* [What is being asked]: Would you restate word for word the lines of the listing, beginning at the first and ending with the line that holds "word, the answer is"?

=== Begin Enclosure ===

(** C10: [_echo] redirects at the first ">" of its arguments, and looks for
    ">>" only when there is no ">" at all.  The words before the operator
    are the text, the one word after it is the file, and the words after
    that change nothing: when the file can be written the answer is exit
    code 0 and the file holds the text and a newline (after what it held,
    for ">>").  When the operator in use is the last word, the answer is
    exit code 1 with an "echo: redirection error" line, and the file
    system is left as it was. *)
Theorem echo_redirection (h : Host) (pre post : list string)
    (tgt cwd : string) (fs : node) :
  let text := String.concat " " pre +:+ nl in
  let file := _path_resolve tgt cwd in
  (mem_str ">" pre = false ->
   _echo h (pre ++ ">" :: tgt :: post) cwd fs = redirected h false pre tgt cwd fs
   /\ (can_write h fs file = true ->
       exists fs',
         _echo h (pre ++ ">" :: tgt :: post) cwd fs = Ret ("", "", Some cwd, 0%Z) fs'
         /\ stat h fs' file = Some (File text))
   /\ _echo h (pre ++ [">"]) cwd fs
      = Ret ("", "echo: redirection error: list index out of range" +:+ nl,
             Some cwd, 1%Z) fs)
  /\ (mem_str ">" pre = false -> mem_str ">>" pre = false ->
      mem_str ">" post = false ->
      tgt <> ">" ->
      _echo h (pre ++ ">>" :: tgt :: post) cwd fs = redirected h true pre tgt cwd fs
      /\ (can_write h fs file = true ->
          exists fs' old,
            _echo h (pre ++ ">>" :: tgt :: post) cwd fs
            = Ret ("", "", Some cwd, 0%Z) fs'
            /\ stat h fs' file = Some (File (old +:+ text))
            /\ (stat h fs file = None -> old = "")
            /\ (forall o, stat h fs file = Some (File o) -> old = o))
      /\ _echo h (pre ++ [">>"]) cwd fs
         = Ret ("", "echo: redirection error: list index out of range" +:+ nl,
                Some cwd, 1%Z) fs).
Proof.
  intros text file. split.
  - intros Hpre.
    assert (E : _echo h (pre ++ ">" :: tgt :: post) cwd fs
                = redirected h false pre tgt cwd fs).
    { unfold _echo. rewrite !mem_str_app, !mem_str_here, !orb_true_r.
      now apply echo_redirect_target. }
    split; [exact E|]. split.
    + intros Hw.
      destruct (write_then_stat h fs file text false Hw) as (fs' & old & Ew & Es & _).
      exists fs'. split; [|exact Es]. rewrite E. now apply redirected_written.
    + unfold _echo. rewrite !mem_str_app, !mem_str_here, !orb_true_r.
      now apply echo_redirect_dangling.
  - intros Hgt Hpre Hpost Htgt.
    assert (Hno : mem_str ">" (">>" :: tgt :: post) = false).
    { unfold mem_str in *. cbn [existsb]. rewrite Hpost.
      apply String.eqb_neq in Htgt.
      rewrite (String.eqb_sym ">" tgt), Htgt. reflexivity. }
    assert (E : _echo h (pre ++ ">>" :: tgt :: post) cwd fs
                = redirected h true pre tgt cwd fs).
    { unfold _echo. rewrite !mem_str_app, Hgt, Hpre, Hno, !mem_str_here. simpl.
      now apply echo_redirect_target. }
    split; [exact E|]. split.
    + intros Hw.
      destruct (write_then_stat h fs file text true Hw)
        as (fs' & old & Ew & Es & Hnone & Hsome).
      exists fs', old. split; [|auto]. rewrite E. now apply redirected_written.
    + unfold _echo. rewrite !mem_str_app, Hgt, Hpre, !mem_str_here. simpl.
      now apply echo_redirect_dangling.
Qed.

=== End Enclosure ===

* [Result of the task]:
(** C10: [_echo] redirects at the first ">" of its arguments, and looks for
    ">>" only when there is no ">" at all.  The words before the operator
    are the text, the one word after it is the file, and the words after
    that change nothing: when the file can be written the answer is exit
    code 0 and the file holds the text and a newline (after what it held,
    for ">>").  When the operator in use is the last word, the answer is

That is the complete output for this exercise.